The Hellfire Club(20)



“It threw off the whole rotation,” Margaret said. “When he returned to the mound against the Sox, he was shaky.”

“Great season, though,” Charlie said.

“Can’t argue with the World Series.”

“Anyway, he asked me to look into the history of public sentiment and vaccinations,” Charlie said. “I took a couple detours down some rabbit holes, and one of them was Cotton Mather.”

“But what does that have to do with my ponies?” she finally asked.

Charlie beamed with the satisfaction of someone about to deliver good news and raised a gloved finger. “I’ll show you.” Using tweezers, he carefully opened McClintock’s journal. He turned to Margaret. “When were the ponies first mentioned?”

“The first reference to them anyone has been able to find was in 1752,” she recalled. “On Susquehannock Island, which is closest to the mainland.”

Charlie nodded thoughtfully. “I have a vague memory of McClintock mentioning an island.”

He turned the fragile journal pages. The doctor’s messy script and the eighteenth-century language made for slow going.

“Here it is,” he finally said.

“May I look?” Margaret asked. He glanced up and she smiled.

“Sure, of course.” He stood, removed the white gloves, and handed them to her. She took his seat, put them on, and began delicately perusing the diary. Charlie lingered for a few seconds before he decided to resume his work at the next desk.

The library was dead silent for several minutes until Margaret gasped. “I can’t believe this,” she said.

“What?” said Charlie, rising and walking over to her. “What?”

“So almost as an afterthought, the doctor writes of all these events that took place in the area before he arrived. One of them is a Spanish galleon that wrecked off the coast of Maryland earlier that year. After a hurricane. The wreck of La Galga.”

“‘The Greyhound.’”

“Indeed. And look right here,” she said, pointing at one passage. “The doctor notes that La Galga was believed to have been carrying ponies, because after the storm, a number of them were seen on both the mainland and Susquehannock.”

“Let me see that.” He leaned in. “Incredible!”

“This is going to be huge news among the, oh, at least ten people who care,” she said, but the excitement on her face was genuine.

“By the way, a ship from that same fleet inspired Stevenson to write Treasure Island,” Charlie added. “Everything is connected.”

Margaret looked at him and grinned.

The wind outside the library whistled, and the radiator clanked, and that was that.





Chapter Seven





Wednesday, January 20, 1954


Nanticoke Island, Maryland



Margaret huddled in her coat as she lay on the damp grass, silently watching a string of five ponies wading into a marsh. The beasts bent their necks toward the saltwater cordgrass that grew thick on the west side of Nanticoke Island. The sun rising behind them began to brighten the silhouetted scene, the beach and water emerging like a pale blue and gray canvas behind the dark outlines of the animals. A ray of light landed on the forehead of one of the larger ponies, revealing a white teardrop-shaped spot. He repeatedly snorted and bared his teeth.

“What’s he doing?” Margaret whispered to Dr. Louis Gwinnett, the head of the research team, who lay on his stomach next to her, binoculars in hand and a notepad by his side.

He leaned in closer and put his mouth next to her ear: “Don’t know,” he whispered. She raised an eyebrow at him and he smiled. The grazing ponies remained oblivious to their presence.

“Notice how distended their stomachs are,” Gwinnett whispered. “They all look pregnant, even the two males.”
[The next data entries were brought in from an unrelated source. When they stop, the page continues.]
(* ===== verification/DepGraph.v ===== *)
(** * Dependency graph ([velocity-workflow-engine/src/workflow_dependency_graph.rs])

    The directed multigraph of relations between workflows: adjacency lists in both
    directions, bounded breadth-first traversal, impact analysis, cycle detection by
    depth-first search and topological sorting.  The key orders in which hash maps
    are walked are arguments; the loops have fuel, and the theorems show that the
    number of nodes is enough of it. *)

From stdpp Require Import relations sorting.
From S2P Require Import Prelude.

Module DepGraph.

Inductive DependencyType : Type :=
| ParentChild | SignalSender | UpdateTarget | CancelRequest
| AwaitingCompletion | DepContinuedAsNew | SagaStep | SagaCompensation.

#[export] Instance DependencyType_eq_dec : EqDecision DependencyType.
Proof. solve_decision. Defined.

Definition dep_code (t : DependencyType) : nat :=
  match t with
  | ParentChild => 0 | SignalSender => 1 | UpdateTarget => 2 | CancelRequest => 3
  | AwaitingCompletion => 4 | DepContinuedAsNew => 5 | SagaStep => 6 | SagaCompensation => 7
  end.

Definition dep_of_code (n : nat) : DependencyType :=
  match n with
  | 0 => ParentChild | 1 => SignalSender | 2 => UpdateTarget | 3 => CancelRequest
  | 4 => AwaitingCompletion | 5 => DepContinuedAsNew | 6 => SagaStep | _ => SagaCompensation
  end%nat.

#[export] Instance DependencyType_countable : Countable DependencyType.
Proof. refine (inj_countable' dep_code dep_of_code _). by intros []. Defined.

Record DependencyEdge : Type := mkEdge {
  from_key : Z;
  to_key : Z;
  dep_type : DependencyType;
  created_at_ms : Z;
  metadata : option string;
}.

Inductive DependencyDirection : Type := Downstream | Upstream | Both.

Record WorkflowDependencyGraph : Type := mkGraph {
  outgoing : gmap Z (list DependencyEdge);
  incoming : gmap Z (list DependencyEdge);
  edges_added : Z;
  edges_removed : Z;
}.

Definition graph_new : WorkflowDependencyGraph := mkGraph ∅ ∅ 0 0.

(** ** Updates *)

(** [map.entry(k).or_default().push(e)]. *)
Definition push_edge (k : Z) (e : DependencyEdge) (m : gmap Z (list DependencyEdge)) :
    gmap Z (list DependencyEdge) :=
  <[k := default [] (m !! k) ++ [e]]> m.

Definition add_dependency (g : WorkflowDependencyGraph) (from to now : Z) (ty : DependencyType)
    (meta : option string) : WorkflowDependencyGraph :=
  let edge := mkEdge from to ty now meta in
  mkGraph (push_edge from edge (outgoing g)) (push_edge to edge (incoming g))
    (wrap 64 (edges_added g + 1)) (edges_removed g).

Definition remove_workflow (g : WorkflowDependencyGraph) (k : Z) : nat * WorkflowDependencyGraph :=
  let removed_out := length (default [] (outgoing g !! k)) in
  let removed_in := length (default [] (incoming g !! k)) in
  let out := List.filter (fun e => negb (to_key e =? k)) <$> delete k (outgoing g) in
  let inc := List.filter (fun e => negb (from_key e =? k)) <$> delete k (incoming g) in
  let total := (removed_out + removed_in)%nat in
  (total, mkGraph out inc (edges_added g) (wrap 64 (edges_removed g + Z.of_nat total))).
Margaret blanched at his mention of pregnancy. She knew she didn’t show yet, but she was concerned that news of her condition would prompt some paternalistic impulse on Gwinnett’s part. Men seemed to treat pregnant women like invalids, she’d observed, and she had seven and a half months to go and a lot of work to do before this baby arrived; she was determined to make the most of her time while it was still her own.
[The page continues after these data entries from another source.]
(** Leadership is exclusive for a lease: a candidate that becomes leader stays
    leader, in its term, through every operation of others within the lease, and no
    candidate is elected meanwhile; elections that succeed increase the term. *)
Theorem leader_lease_exclusive (e e' : LeaderElection) (who : string) (n t0 t : Z) (evs : list (Z * election_op))
    (Hterm : u64 (term e)) (Hbound : term e + 1 < 2 ^ 64)
    (Hwin : try_become_leader e who t0 t = (e', Ok n))
    (Hevs : Forall (fun ev => t <= ev.1 < t + lease_duration e /\ ev.2 <> Resign who) evs) :
  let s := foldl election_step e' evs in
  n = term e + 1 /\ leader_id s = Some who /\ term s = n /\
  forall now made c, t <= now < t + lease_duration e ->
    (try_become_leader s c now made).2 = Err (AlreadyLocked (election_id s)).
Proof.
  intros s. unfold try_become_leader in Hwin. destruct (lease_held e t0); [done|].
  rewrite wrap_id in Hwin by (unfold fits in *; lia). injection Hwin as <- <-.
  assert (Hs : leads s who (term e + 1) (lease_duration e) t).
  { unfold s. clear s. set (e' := mkElection _ _ _ _ _).
    assert (He' : leads e' who (term e + 1) (lease_duration e) t) by (split_and!; try done; by exists t).
    revert He'. generalize e'. induction Hevs as [|[now o] evs [Hn Ho] _ IH]; intros x Hx; [done|].
    apply IH. by apply leads_step. }
  destruct Hs as (Hl & Hn & Hd & h & Hh & Hht). split_and!; try done.
  intros now made c Hnow. unfold try_become_leader, lease_held. rewrite Hl, Hh, Hd.
  by replace (elapsed now h <? lease_duration e) with true by (unfold elapsed; lia).
Qed.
“Do you think that’s because of all the cordgrass they eat?” Margaret asked, focusing on the matter at hand. “Its salt content is quite high. So they would have to drink more.”

“That’s likely it,” Gwinnett agreed. Margaret stole a look at him. With his shock of thick, prematurely white hair, deep-set, sky-blue eyes, and a jawline so sharp it could cut wood, he looked more an international captain of industry or a New England governor than a zoologist.

Teardrop, as they’d decided to call him, casually sidled up to one of the mares and began sniffing her front legs, then proceeded down to her ribs, her rear legs, and her tail. The mare looked unbothered by this attention, until, without warning, Teardrop pushed his head forward and bit the mare’s rear end, prompting her to emit a guttural shriek. She backed quickly away and took refuge between the other two mares.

The other stallion in the string, pitch-black and slightly larger than Teardrop, snorted, whinnied, then reared onto his hind legs, briefly almost standing. Roaring, he landed angrily, stomping onto the sand a hair’s distance from Teardrop, who backed up a few steps. The two stallions locked eyes. Teardrop had a decision to make.